Society And Culture
We all live within a society, and we all have a culture. These are a couple of the fundamental aspects of humanity's tendency to form groups—villages, cities, states, nations, even the entire world population. The rules of our particular society and culture—both written and unwritten—affect how we treat one another and how we relate to other societies and cultures. Where do these rules come from? Is there any basis for them?
Essentially, the rules in our society and culture come from how we view ourselves and our place in the grand scheme of things. Our worldview, to use a single word. It is our worldview which shapes our values, what we consider important and what we consider unimportant. The rules that we come up with, whether they are merely our unconscious attitudes toward ourselves and one another, or whether they are formally enacted laws, will reflect our attitudes about what is important and what is not. This is not something we consciously strive for. It is a natural result of human nature.

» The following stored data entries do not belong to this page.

Lemma remix_beach_two_variations_witness :
  App.handleSaveEdit Scenario.twoGood 3 Scenario.beach
    (Options.mk 2%Z Q_fast D_medium AR_16_9) Scenario.gallery
  = Some (App.mk
            [Video.mk "uuid-0" "data:video/mp4;base64,AAAA"
               ("Remix of " ++ DQUOTE ++ "Beach" ++ DQUOTE ++ " (1/2)")
               "A beach at dawn";
             Video.mk "uuid-1" "data:video/mp4;base64,AAAA"
               ("Remix of " ++ DQUOTE ++ "Beach" ++ DQUOTE ++ " (2/2)")
               "A beach at dawn";
             Scenario.beach]
            (Some (Video.mk "uuid-0" "data:video/mp4;base64,AAAA"
                     ("Remix of " ++ DQUOTE ++ "Beach" ++ DQUOTE ++ " (1/2)")
                     "A beach at dawn"))
            None false "" None).
Proof.
  apply (@remix_beach_two_variations Scenario.twoGood 3 Scenario.beach
           (Options.mk 2%Z Q_fast D_medium AR_16_9) Scenario.gallery
           (Scenario.finished (Some [Scenario.good1; Scenario.good2]))
           {| generatedVideos := Some [Scenario.good1; Scenario.good2] |}
           Scenario.good1 Scenario.good2
           {| readAsDataURL := "data:video/mp4;base64,AAAA" |}
           {| readAsDataURL := "data:video/mp4;base64,AAAA" |}).
  - reflexivity.
  - reflexivity.
  - exists Scenario.pending. split; reflexivity.
  - reflexivity.
  - reflexivity.
  - exists Scenario.answer200. split; [| split; reflexivity].
    exists "https://videos.example/1?alt=media", 2. split; reflexivity.
  - exists Scenario.answer200. split; [| split; reflexivity].
    exists "https://videos.example/2?alt=media", 2. split; reflexivity.
Defined.

(** ** Further facts *)

(** A request that completes within some number of polls completes, with
    the same operation, within any larger number. *)
Lemma Completes_more_polls (w : World) (polls extra : nat) (prompt : string)
    (n : Z) (ar : AspectRatio) (operation : Operation) :
  Completes w polls prompt n ar operation ->
  Completes w (polls + extra) prompt n ar operation.
Proof.
  intros [operation0 [H0 H1]]. exists operation0. split; [exact H0 |].
  now apply awaitDone_more_polls.
Qed.

(** The operation a request completes with is done. *)
Lemma Completes_done (w : World) (polls : nat) (prompt : string)
    (n : Z) (ar : AspectRatio) (operation : Operation) :
  Completes w polls prompt n ar operation -> done operation = true.
Proof.
  intros [operation0 [_ H1]]. exact (awaitDone_done _ _ _ _ H1).
Qed.

(** While the job is pending at the bound, neither the orchestrator nor the
    handler has an outcome yet. *)
Lemma pending_job_example :
  App.generateVideoFromText Scenario.twoGood 2 "A beach at dawn" 2%Z AR_16_9 = None
  /\ App.handleSaveEdit Scenario.twoGood 2 Scenario.beach
       (Options.mk 2%Z Q_fast D_medium AR_16_9) Scenario.gallery = None.
Proof. split; reflexivity. Qed.

(** The page as it opens (fast, medium, no mask): the prompt is the
    description followed by the phrase of the medium tier. *)
Lemma default_remix_prompt (video : Video.t) :
  remixPrompt video EditVideoPage.initial
  = Video.description video ++ LF ++ LF ++ "(Medium video, ~10 seconds)".
Proof. reflexivity. Qed.

(** A mask and a blank instruction: nothing is appended to the description. *)
Lemma blank_instruction_example :
  fst (EditVideoPage.handleSave Scenario.beach
         (EditVideoPage.mk "   " true 1%Z Q_fast D_medium AR_16_9
                           VideoMaskEditor.initial))
  = Scenario.beach.
Proof. reflexivity. Qed.

(** Searching BEACH finds the video titled Beach; searching cat finds
    nothing in that gallery. *)
Lemma search_example :
  App.filteredVideos (App.mk [Scenario.beach] None None false "BEACH" None)
  = [Scenario.beach]
  /\ App.filteredVideos (App.mk [Scenario.beach] None None false "cat" None) = [].
Proof. split; reflexivity. Qed.

(** Only the final extension is stripped, and a name that is nothing but an
    extension gives the empty title. *)
Lemma replaceExtension_examples :
  replaceExtension "archive.tar.gz" = "archive.tar"
  /\ replaceExtension "notes" = "notes"
  /\ replaceExtension ".hidden" = "".
Proof. repeat split. Qed.

(** A single variation keeps the base title, without a counter. *)
Lemma single_variation_title :
  option_map Video.title
    (hd_error
       (App.newVideosOf Scenario.oneGood 1%Z "Remix" "A beach at dawn" [Some "AAAA"]))
  = Some "Remix".
Proof. reflexivity. Qed.

(** ** Upload, for every file name *)

(** X1.  For every file whose name is a stem, a dot and an extension (one
    or more characters, none a dot or a slash), the upload puts one record
    titled with the stem in front of the gallery list and changes nothing
    else; the stem may itself contain dots and slashes. *)
Theorem upload_strips_final_extension (w : World) (s : App.State)
    (stem ext : string) :
  extensionBody ext = true ->
  let file := {| name := stem ++ String "."%char ext |} in
  App.handleFileChange w (Some file) s
  = App.mk (Video.mk (randomUUID w 0) (createObjectURL w file) stem
                     "A user-uploaded video." :: App.videos s)
           (App.playingVideo s) (App.editingVideo s) (App.isSaving s)
           (App.searchQuery s) (App.generationError s).
Proof.
  intros Hext. cbn zeta. unfold App.handleFileChange, App.setVideos.
  cbn [name App.videos]. now rewrite replaceExtension_strips.
Qed.

Lemma upload_strips_final_extension_witness :
  App.handleFileChange Scenario.twoGood
    (Some {| name := "holiday.2024/day.one" ++ String "."%char "mp4" |})
    Scenario.gallery
  = App.mk [Video.mk "uuid-0" "blob:holiday.2024/day.one.mp4" "holiday.2024/day.one"
                     "A user-uploaded video."; Scenario.beach]
           None None false "" None.
Proof.
  apply (@upload_strips_final_extension Scenario.twoGood Scenario.gallery
           "holiday.2024/day.one" "mp4").
  reflexivity.
Defined.

Lemma HasFinalExtension_cons (c : ascii) (s stem ext : string) :
  HasFinalExtension (String c s) stem ext ->
  (stem = "" /\ c = "."%char /\ ext = s /\ extensionBody s = true)
  \/ exists stem', stem = String c stem' /\ HasFinalExtension s stem' ext.
Proof.
  intros [H Hext]. destruct stem as [|d stem']; simpl in H.
  - injection H as -> ->. left. now repeat split.
  - injection H as -> ->. right. exists stem'. split; [reflexivity |]. now split.
Qed.

(** X2.  The title an upload gets, for every name: when the name has a
    final extension the title is the part before its dot, and otherwise
    (no dot, a dot at the very end, a slash after the last dot) the title
    is the whole name. *)
Theorem upload_title_cases (fileName : string) :
  (exists stem ext,
      HasFinalExtension fileName stem ext /\ replaceExtension fileName = stem)
  \/ ((forall stem ext, ~ HasFinalExtension fileName stem ext)
      /\ replaceExtension fileName = fileName).
Proof.
  induction fileName as [|c s IH].
  - right. split; [| reflexivity]. intros stem ext [H _].
    destruct stem; discriminate.
  - cbn [replaceExtension].
    destruct (Ascii.eqb c "."%char && extensionBody s) eqn:E.
    + apply andb_true_iff in E. destruct E as [Ec Es].
      apply Ascii.eqb_eq in Ec. subst c.
      left. exists "", s. split; [| reflexivity]. now split.
    + destruct IH as [[stem [ext [[-> Hext] Hr]]] | [Hnone Hr]].
      * left. exists (String c stem), ext. split; [now split |].
        now rewrite Hr.
      * right. split; [| now rewrite Hr].
        intros stem ext H. apply HasFinalExtension_cons in H.
        destruct H as [[_ [-> [_ Hs]]] | [stem' [_ H]]].
        -- rewrite Hs in E. discriminate.
        -- exact (Hnone _ _ H).
Qed.

(** ** The handler of a generation, whatever the outcome *)

Lemma generateVideoFromText_nonempty (w : World) (polls : nat) (prompt : string)
    (n : Z) (ar : AspectRatio) (sources : list (option string)) :
  App.generateVideoFromText w polls prompt n ar = Some (inr sources) ->
  sources <> [].
Proof.
  intros H.
  destruct (generateVideoFromText_returns _ _ _ _ _ H) as [operation [_ Hcollect]].
  destruct (collectVideos_returns _ _ Hcollect) as [resp [videos [_ [_ [Hne Hall]]]]].
  destruct (batch_fulfilled _ _ Hall) as [blobs [Hblobs ->]].
  destruct Hblobs; [contradiction | discriminate].
Qed.

(** X3.  Whenever the handler of a generation finishes, the busy flag is
    down again and the search field and the edited video are as before;
    and either the orchestrator returned sources, the new records are in
    front of the gallery list, the first of them is played and there is
    no banner, or the orchestrator threw, a banner for what it threw is
    up, and the gallery list and the played video are untouched.  The
    handler's own error for an empty result never arises. *)
Theorem generation_all_or_nothing (w : World) (polls : nat) (prompt : string)
    (n : Z) (baseTitle baseDescription : string) (ar : AspectRatio)
    (s s' : App.State) :
  App.generateAndAddNewVideos w polls prompt n baseTitle baseDescription ar s = Some s' ->
  App.isSaving s' = false
  /\ App.editingVideo s' = App.editingVideo s
  /\ App.searchQuery s' = App.searchQuery s
  /\ ((exists sources,
         App.generateVideoFromText w polls prompt n ar = Some (inr sources)
         /\ sources <> []
         /\ App.videos s'
            = (App.newVideosOf w n baseTitle baseDescription sources ++ App.videos s)%list
         /\ App.playingVideo s'
            = hd_error (App.newVideosOf w n baseTitle baseDescription sources)
         /\ App.generationError s' = None)
      \/ (exists error,
            App.generateVideoFromText w polls prompt n ar = Some (inl error)
            /\ App.videos s' = App.videos s
            /\ App.playingVideo s' = App.playingVideo s
            /\ App.generationError s' = Some (App.errorDetailsOf error))).
Proof.
  intros H.
  destruct (App.generateVideoFromText w polls prompt n ar) as [[error | sources] |] eqn:Hrun.
  - rewrite (generateAndAddNewVideos_rejected w polls prompt n baseTitle
               baseDescription ar s Hrun) in H.
    injection H as <-. cbn. repeat (split; [reflexivity |]).
    right. exists error. now repeat split.
  - pose proof (generateVideoFromText_nonempty _ _ _ _ _ Hrun) as Hne.
    rewrite (generateAndAddNewVideos_fulfilled w polls prompt n baseTitle
               baseDescription ar s Hrun Hne) in H.
    injection H as <-. cbn [App.isSaving App.editingVideo App.searchQuery
      App.videos App.playingVideo App.generationError].
    repeat (split; [reflexivity |]).
    left. exists sources. repeat split; assumption.
  - unfold App.generateAndAddNewVideos in H. rewrite Hrun in H. discriminate.
Qed.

On this topical page, I will first present some of the essentials of society and culture, in as neutral a manner as possible. The idea here is to show how various beliefs and worldviews generally produce certain types of societies. Afterward, I will examine the issue using the Biblical point of view as a starting point in order to hypothesize what type of society could result if this worldview is adopted.

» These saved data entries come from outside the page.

Lemma pat_tail_sound i s c m :
  rmatch pat_tail i s c accept = Some m ->
  exists a b c0, s = a ++ b ++ c0 /\ a <> [] /\ all cls_space a /\
                 b <> [] /\ all cls_digit_or_dot b /\ all cls_space c0.
Proof.
  intros H. apply rmatch_sound in H as (u & s' & c' & -> & M & _).
  unfold pat_tail in M. simpl in M.
  inversion M as [| |? ? ? a u2 ? Ma M2| | | | | |]; subst; clear M.
  inversion M2 as [| |? ? ? b u3 ? Mb M3| | | | | |]; subst; clear M2.
  inversion M3 as [| |? ? ? c0 u4 ? Mc M4| | | | | |]; subst; clear M3.
  inversion Ma; subst. inversion Mb as [| | | | | |? ? ? ? ? Mb'| |]; subst.
  inversion Mb'; subst. inversion Mc; subst. inversion M4; subst.
  exists a, b, (c0 ++ s'). rewrite app_nil_r, <- !app_assoc.
  split; [reflexivity|].
  split; [intros ->; simpl in *; lia|]. split; [assumption|].
  split; [intros ->; simpl in *; lia|]. split; [assumption|].
  apply all_app. split; [assumption|].
  match goal with H : _ \/ _ |- _ => destruct H as [->| ->] end; auto.
  apply all_cons. split; [reflexivity | auto].
Qed.

Lemma pat_trailing_sound i s m :
  rmatch pat_trailing i s [] accept = Some m ->
  exists u1 a b c0, s = u1 ++ a ++ b ++ c0 /\ u1 <> [] /\ all cls_dot u1 /\
                    a <> [] /\ all cls_space a /\
                    b <> [] /\ all cls_digit_or_dot b /\ all cls_space c0.
Proof.
  rewrite pat_trailing_unfold. intros H.
  apply rep_lazy_sound in H as (u1 & s' & -> & Hu & Hlen & H).
  apply pat_tail_sound in H as (a & b & c0 & -> & H).
  exists u1, a, b, c0. split; [reflexivity|].
  split; [intros ->; simpl in *; lia|]. split; assumption.
Qed.

(** How a match of the trailing-amount pattern lies in a string that
    ends with a character [x] that is no whitespace, whitespace [w] and
    a token [tok]: the token is the second group, nothing follows it,
    and the first group reaches at least to [x]. *)
Lemma trailing_shape u1 a b c0 pre x w tok :
  a <> [] -> all cls_space a -> b <> [] -> all cls_digit_or_dot b ->
  all cls_space c0 ->
  cls_space x = false -> w <> [] -> all cls_space w ->
  tok <> [] -> all cls_digit_or_dot tok ->
  u1 ++ a ++ b ++ c0 = pre ++ x :: w ++ tok ->
  b = tok /\ c0 = [] /\ exists w', u1 = pre ++ x :: w' /\ w = w' ++ a.
Proof.
  intros Ha Has Hb Hbd Hc Hx Hw Hws Ht Htd E.
  apply (f_equal (@rev ascii)) in E.
  repeat (rewrite ?rev_app_distr in E; simpl in E). rewrite <- !app_assoc in E.
  simpl in E.
  assert (E1 : rev c0 = [] /\
               rev b ++ rev a ++ rev u1 = rev tok ++ rev w ++ x :: rev pre).
  { apply (run_unique cls_space (rev c0) _ [] _); auto.
    - now apply all_rev.
    - apply stops_head with (q := cls_digit_or_dot);
        auto using rev_nonempty, digit_or_dot_not_space. now apply all_rev.
    - apply stops_head with (q := cls_digit_or_dot);
        auto using rev_nonempty, digit_or_dot_not_space. now apply all_rev. }
  destruct E1 as [Ec E1].
  assert (E2 : rev b = rev tok /\ rev a ++ rev u1 = rev w ++ x :: rev pre).
  { apply (run_unique cls_digit_or_dot); auto.
    - now apply all_rev.
    - apply stops_head with (q := cls_space);
        auto using rev_nonempty, space_not_digit_or_dot. now apply all_rev.
    - now apply all_rev.
    - apply stops_head with (q := cls_space);
        auto using rev_nonempty, space_not_digit_or_dot. now apply all_rev. }
  destruct E2 as [Eb E2].
  apply run_before_stop with (p := cls_space) in E2 as (w' & Eu & Ew);
    [|now apply all_rev|assumption].
  apply (f_equal (@rev ascii)) in Ec, Eb, Eu, Ew.
  rewrite ?rev_involutive in *. rewrite rev_app_distr in Eu, Ew.
  simpl in Eu. rewrite rev_involutive in *. rewrite <- app_assoc in Eu. simpl in Eu.
  subst. split; [reflexivity|]. split; [reflexivity|]. now exists (rev w').
Qed.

The main difference between law and custom is that the former is codified and enforceable by constituted authorities, whereas the latter is unwritten and (usually) not legally enforceable. Nevertheless, custom often has a stronger influence on behavior than law, because it is ingrained in our thinking processes from earliest childhood. In spite of this, codified law subject to legal enforcement is necessary for a society to function, given the human tendency toward selfish behavior. Because of this—with the exception of some small, primitive societies where custom literally has the force of law—all societies have codified law.
Exactly how that law is enacted depends on the culture and nature of a particular society. Given the diversity of cultures and worldviews, there are many different legal structures in which law is enacted and enforced. Some types of legal structures include:
In order for law to function in a society, the citizens must be aware of it and its requirements. Where there is literacy, law is normally written down and published for all members of the society to read and obey.
Also, in order for law to function, there must be enforcement. In most societies today, this involves separate police and court functions, although this has not always been the case historically. The basic job of police is to directly enforce law, investigate crime (instances of violation of law), apprehend those who violate law, and protect the rest of society from violators. Courts exist to weigh evidence—using the legal-historical method described on the parent page—decide innocence or guilt of those accused, and apply punishment to those found guilty.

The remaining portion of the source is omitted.